So, I'm working on a fresh iteration of a web app. And, we've found that our users are obsessed with being lazy. Really lazy. In fact, the more work we do for them, the more they love the service. A portion of the existing app requires the user to select a color scheme to use. However, we have an image (a screenshot of the user's website), so why can't we just satiate their laziness and do it for them? Answer: We can, and it will be a fun programming exercise! :)

The Challenge

Given an image, how do you create a corresponding color scheme? In other words, how do you select the primary X colors in an image (where X is defined by the web app). The image used in our particular situation is a screenshot of the user's website, taken at full resolution (e.g. 1280x1024). (Note:Please simply describe your algorithm - there's no need to post actual pseudocode.)

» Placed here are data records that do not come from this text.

(** The loop when every request is answered with a position. *)
Lemma sendFoodItems_resolved foodOrder ps h w rest :
  positions w = (Some <$> ps) ++ rest →
  length ps = length foodOrder →
  sendFoodItems foodOrder h w =
    Resolved (foldl Z.max h ps)
      {| orderNumber := orderNumber w;
         posted := posted w ++ ((λ id, OrderItem id (orderNumber w)) <$> foodOrder);
         positions := rest |}.
Proof.
  revert ps h w. induction foodOrder as [|foodId foodOrder IH]; intros ps h w Hpos Hlen.
  - destruct ps; [|done]. simpl in *. rewrite app_nil_r, <- Hpos. by destruct w.
  - destruct ps as [|p ps]; [done|]. simpl in *. rewrite Hpos.
    rewrite higher_position.
    rewrite (IH ps _ _); [|simpl; by rewrite Hpos|lia]. simpl. by rewrite <- app_assoc.
Qed.

(** The loop when a request fails after [length ps] answered ones. *)
Lemma sendFoodItems_rejected foodOrder ps h w rest :
  positions w = (Some <$> ps) ++ None :: rest →
  (length ps < length foodOrder)%nat →
  sendFoodItems foodOrder h w =
    Rejected
      {| orderNumber := orderNumber w;
         posted := posted w
                     ++ ((λ id, OrderItem id (orderNumber w)) <$> take (S (length ps)) foodOrder);
         positions := rest |}.
Proof.
  revert ps h w. induction foodOrder as [|foodId foodOrder IH]; intros ps h w Hpos Hlen;
    simpl in Hlen; [lia|].
  destruct ps as [|p ps]; simpl in *; rewrite Hpos.
  - unfold answered. simpl. by rewrite Hpos.
  - rewrite (IH ps _ _); [|simpl; by rewrite Hpos|lia]. simpl. by rewrite <- app_assoc.
Qed.

(** X11: a [processOrder] call that gets a position for each of its food
    ids resolves with the order number that stands in every request it
    posted: one [/orderItem] per food id, in order, then one
    [/orderInformation] with guest, food and drinks (no drinks when the
    order names none); the next order number is one higher; the waiting
    time is 4 times the highest position received, and 0 when no position is
    positive or the order has no food. *)
Theorem processOrder_resolves (o : Order) w ps rest :
  positions w = (Some <$> ps) ++ rest →
  length ps = length (food o) →
  ∃ receipt w',
    processOrder o w = Resolved receipt w' ∧
    order receipt = orderNumber w ∧
    orderNumber w' = orderNumber w + 1 ∧
    posted w' = posted w
      ++ ((λ id, OrderItem id (orderNumber w)) <$> food o)
      ++ [OrderInformation (guest o) (food o) (default [] (drink o)) (orderNumber w)] ∧
    positions w' = rest ∧
    0 ≤ waitingTime receipt ∧
    (∀ p, p ∈ ps → 4 * p ≤ waitingTime receipt) ∧
    (waitingTime receipt = 0 ∨ ∃ p, p ∈ ps ∧ waitingTime receipt = 4 * p).
Proof.
  intros Hpos Hlen. unfold processOrder, sendFoodToFoodPreparation.
  rewrite (sendFoodItems_resolved _ _ _ _ _ Hpos Hlen).
  eexists _, _. split; [done|]. simpl.
  destruct (foldl_max_spec ps 0) as (Hge & Hall & Hin).
  unfold calculateWaitingTime, averageWaitingTimePerGuest.
  split_and!; try done; try lia.
  - by rewrite <- app_assoc.
  - intros p Hp. specialize (Hall p Hp). lia.
  - destruct Hin as [->|Hin]; [by left|]. right. eexists. split; [done|]. lia.
Qed.

(** Two plates, answered with positions 3 and 5, for the first order of
    the day: order 1, 20 minutes. *)
Lemma processOrder_resolves_witness :
  let o := {| guest := 4; food := [101; 102]; drink := None |} in
  ∃ receipt w',
    processOrder o (start [Some 3; Some 5]) = Resolved receipt w' ∧
    order receipt = 1 ∧
    orderNumber w' = 2 ∧
    posted w' = [OrderItem 101 1; OrderItem 102 1; OrderInformation 4 [101; 102] [] 1] ∧
    positions w' = [] ∧
    0 ≤ waitingTime receipt ∧
    (∀ p, p ∈ [3; 5] → 4 * p ≤ waitingTime receipt) ∧
    (waitingTime receipt = 0 ∨ ∃ p, p ∈ [3; 5] ∧ waitingTime receipt = 4 * p).
Proof.
  intros o.
  exact (processOrder_resolves o (start [Some 3; Some 5]) [3; 5] [] eq_refl eq_refl).
Defined.

(** X12: when one of the [/orderItem] requests of a [processOrder] call
    fails, the call rejects; the items up to and including the failed one
    were posted under the current order number, no [/orderInformation] is
    posted and the order number is not advanced, so the next call that
    resolves returns that same order number. *)
Theorem processOrder_rejects (o : Order) w ps rest :
  positions w = (Some <$> ps) ++ None :: rest →
  (length ps < length (food o))%nat →
  ∃ w',
    processOrder o w = Rejected w' ∧
    orderNumber w' = orderNumber w ∧
    posted w' = posted w
      ++ ((λ id, OrderItem id (orderNumber w)) <$> take (S (length ps)) (food o)) ∧
    positions w' = rest ∧
    (∀ next receipt w'',
       processOrder next w' = Resolved receipt w'' → order receipt = orderNumber w).
Proof.
  intros Hpos Hlen. unfold processOrder at 1. unfold sendFoodToFoodPreparation.
  rewrite (sendFoodItems_rejected _ _ _ _ _ Hpos Hlen).
  eexists. split; [done|]. simpl. split_and!; [done..|].
  intros next receipt w''. unfold processOrder, sendFoodToFoodPreparation.
  destruct (sendFoodItems (food next) 0 _) as [h w1| |] eqn:Hnext; [|done..].
  intros [= <- _]. simpl.
  rewrite (sendFoodItems_orderNumber _ _ _ _ _ Hnext). simpl. lia.
Qed.

(** The second of two plates cannot be ordered; the next guest's order is
    order 1 again. *)
Lemma processOrder_rejects_witness :
  let o := {| guest := 4; food := [101; 102]; drink := None |} in
  let next := {| guest := 5; food := [103]; drink := Some [201] |} in
  ∃ w',
    processOrder o (start [Some 3; None; Some 1]) = Rejected w' ∧
    orderNumber w' = 1 ∧
    posted w' = [OrderItem 101 1; OrderItem 102 1] ∧
    positions w' = [Some 1] ∧
    ∃ receipt w'', processOrder next w' = Resolved receipt w'' ∧ order receipt = 1.
Proof.
  intros o next.
  destruct (processOrder_rejects o (start [Some 3; None; Some 1]) [3] [Some 1]
              eq_refl (le_n 2)) as (w' & Hrej & Hnum & Hposted & Hpos & Hnext).
  exists w'. split_and!; [done..|].
  injection Hrej as <-. eexists _, _. split; reflexivity.
Defined.

End TableServiceFacts.

(** * Properties of the assistant manager *)

Section AssistantFacts.
Import Assistant.

Lemma sendAll_posts calls st :
  posts (sendAll calls st) = posts st ++ postsFrom (deliveryId st) calls ∧
  deliveryId (sendAll calls st) = deliveryId st + Z.of_nat (length (postsFrom (deliveryId st) calls)) ∧
  (isDelivering st = false → isDelivering (sendAll calls st) = false).
Proof.
  unfold sendAll. revert st. induction calls as [|[d env] calls IH]; intros st; simpl.
  - rewrite app_nil_r. split_and!; [done|lia|done].
  - unfold sendOrderItems at 2 4 6. simpl. destruct (urlParses env); simpl.
    + match goal with |- context [foldl _ ?s calls] => destruct (IH s) as (Hp & Hd & Hf) end.
      simpl in *. rewrite Hp, Hd. rewrite <- app_assoc. simpl.
      split_and!; [done|lia|]. intros _. by apply Hf.
    + apply IH.
Qed.

Lemma postsFrom_ids from calls :
  Forall (λ p, from < delivery p) (postsFrom from calls) ∧
  NoDup (delivery <$> postsFrom from calls).
Proof.
  revert from. induction calls as [|[d env] calls IH]; intros from; simpl.
  - split; constructor.
  - destruct (urlParses env); [|apply IH].
    destruct (IH (from + 1)) as [Hlt Hnd]. split.
    + constructor; [simpl; lia|].
      eapply list.Forall_impl; [exact Hlt|]. intros p ?. simpl in *. lia.
    + csimpl. apply NoDup_cons_2; [|done].
      intros (p & Hp & Hin)%list_elem_of_fmap.
      rewrite list.Forall_forall in Hlt. specialize (Hlt p Hin). simpl in *. lia.
Qed.

(** X13: over any run of [sendOrderItems] calls made one after the other,
    each call whose URL parses posts its delivery once, under the next
    delivery id, whether or not the POST gets through; a call whose URL does
    not parse posts nothing and uses up no id.  So the delivery ids posted
    are consecutive, all above the counter the run started from and
    pairwise distinct, and a manager that was not delivering before the run
    is not delivering after it. *)
Theorem sendOrderItems_delivery_ids calls st :
  posts (sendAll calls st) = posts st ++ postsFrom (deliveryId st) calls ∧
  deliveryId (sendAll calls st)
    = deliveryId st + Z.of_nat (length (postsFrom (deliveryId st) calls)) ∧
  Forall (λ p, deliveryId st < delivery p ≤ deliveryId (sendAll calls st))
         (postsFrom (deliveryId st) calls) ∧
  NoDup (delivery <$> postsFrom (deliveryId st) calls) ∧
  (isDelivering st = false → isDelivering (sendAll calls st) = false).
Proof.
  destruct (sendAll_posts calls st) as (Hposts & Hid & Hflag).
  destruct (postsFrom_ids (deliveryId st) calls) as (Hlt & Hnd).
  split_and!; [done..| |done|done].
  rewrite Hid. clear Hposts Hid Hflag Hlt Hnd.
  generalize (deliveryId st). induction calls as [|[d env] calls IH]; intros from; simpl.
  - constructor.
  - destruct (urlParses env); [|apply IH].
    constructor; [simpl; lia|].
    eapply list.Forall_impl; [apply (IH (from + 1))|].
    intros p ?. simpl in *. lia.
Qed.

End AssistantFacts.

(** * Further properties of the payment options *)

Lemma Prim2SF_20 : Prim2SF 20 = twenty.
Proof. vm_compute. reflexivity. Qed.

(** Pairs of exponent and mantissa compare lexicographically, and that
    order is transitive. *)
Lemma SFcompare_lex_trans (m1 m2 m0 : positive) (e1 e2 e0 : Z) :
  match (e1 ?= e2) with Eq => Pos.compare_cont Eq m1 m2 | Lt => Lt | Gt => Gt end ≠ Gt →
  match (e2 ?= e0) with Eq => Pos.compare_cont Eq m2 m0 | Lt => Lt | Gt => Gt end = Lt →
  match (e1 ?= e0) with Eq => Pos.compare_cont Eq m1 m0 | Lt => Lt | Gt => Gt end = Lt.
Proof.
  change (Pos.compare_cont Eq m1 m2) with (Pos.compare m1 m2).
  change (Pos.compare_cont Eq m2 m0) with (Pos.compare m2 m0).
  change (Pos.compare_cont Eq m1 m0) with (Pos.compare m1 m0).
  destruct (Z.compare_spec e1 e2), (Z.compare_spec e2 e0), (Z.compare_spec e1 e0);
    try lia; try congruence;
    destruct (Pos.compare_spec m1 m2), (Pos.compare_spec m2 m0), (Pos.compare_spec m1 m0);
    try lia; congruence.
Qed.

Lemma SF_le_lt_20 (A B : spec_float) :
  SFleb A B = true → SFltb B twenty = true → SFltb A twenty = true.
Proof.
  unfold SFleb, SFltb, twenty.
  destruct A as [sa|sa| |sa ma ea], B as [sb|sb| |sb mb eb]; cbn [SFcompare];
    try (destruct sa); try (destruct sb); try congruence.
  intros Hle Hlt.
  pose proof (SFcompare_lex_trans ma mb 5629499534213120 ea eb (-48)) as H.
  destruct (match ea ?= eb with
            | Eq => Pos.compare_cont Eq ma mb | Lt => Lt | Gt => Gt end);
  destruct (match eb ?= -48 with
            | Eq => Pos.compare_cont Eq mb 5629499534213120 | Lt => Lt | Gt => Gt end);
    try congruence; rewrite H; congruence.
Qed.

Lemma is_nan_Prim2SF (x : float) : is_nan x = true → Prim2SF x = S754_nan.
Proof.
  unfold is_nan. rewrite FloatAxioms.eqb_spec. unfold SFeqb.
  destruct (Prim2SF x) as [s|s| |s m e]; cbn [SFcompare]; try (destruct s);
    try (intros; discriminate || reflexivity).
  all: rewrite Z.compare_refl;
    change (Pos.compare_cont Eq m m) with (Pos.compare m m);
    rewrite Pos.compare_refl; discriminate.
Qed.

Bonus points (street cred points, not actual SO points) for:

  • Describing an algorithm that is simple yet effective. Code is how we create - keep it simple and beautiful.
  • Allowing the user to tweak the color scheme according to various 'moods' such as 'Colorful', 'Bright', 'Muted', 'Deep', etc. (a la Kuler)
  • Describing a method for reliably determining the main text color used in the website screenshot (will likely require its own, separate, algo).

Inspiration

There are several existing sites that perform a similar function. Feel free to check them out and ask yourself, "How would I duplicate this? How could I improve it?"

Have fun! :)

+12  A: 
  1. To find the primary X colors, screencap the app. Run a color histogram on the image. The top X colors in the histogram are the theme. Edit: if gradients are used, you'll want to pick distinct "peaks" of colors; that is, you may have a whole bunch of colors right around "orange" if orange is one of the main colors used in the gradients. Effectively, just enforce a certain amount of distance between your colors chosen from the histogram.

  2. Tweaking the color scheme can best be done in HSV space; convert your colors to HSV space, and if the users want it to be "Brighter", increase the Value, if they want it to be more "Colorful", increase the Saturation, etc.

  3. Determining the text color can best be done by characterizing areas of high variability (high frequency in Fourier space). Within those areas, you should have either: two colors, text and background, in which case your text is the lesser-used color; or you'll have several colors, text and background image colors, in which case the text color is the most common color.

McWafflestix
Thanks, McWafflestix! Regarding your thoughts: 1. This would work, but if there are any gradients at all (i.e. anything other than just blocks of solid color), this might not work too well. Maybe some sort of threshold/averaging mechanism could be used? 2. Great idea. HSV sounds like the perfect solution. 3. Another excellent idea! :)
Dithering will help with gradients.
Lasse V. Karlsen
Added information about dealing with gradients. Basically just enforce a minimum distance in color space between the colors of your theme, and / or use cluster analysis in color space to find peaks.
McWafflestix
No algorithm is perfect, what colour scheme do you give to a black and white image or something very dark? but this sounds like a reasonable solution for most cases.
Matt H
@Matt: interestingly, the "distance in color space" restriction essentially lets you flag B
McWafflestix
+2  A: 

The name of the type of algorithm you want is Color Quantization.

Unfortunately I don't have any source code available for you, but I'm sure a google search could turn something up.

In particular, the Dr. Dobb's Journal article on the subject seems promising.

Lasse V. Karlsen
Very, very, very useful! After reading your comment, I've done some experimentation with color quantization in Photoshop, and it looks very promising. Thanks, Lasse.
A: 

Average the hue, saturation and brightness separately while keeping the min/max values.

Lock the target hue of all the colours to the average and interpolate the saturation and brightness for the x points between the boundaries. This should return a scheme with a colour cast the same as the foto but with a simple variation. Maybe you'll even get the Apple look.

Just hope you don't get 3 shades of dog puke.

Hans Malherbe
+1  A: 

Similar to McWafflestix's solution, the specifics will need to be tweaked, but my general approach would be...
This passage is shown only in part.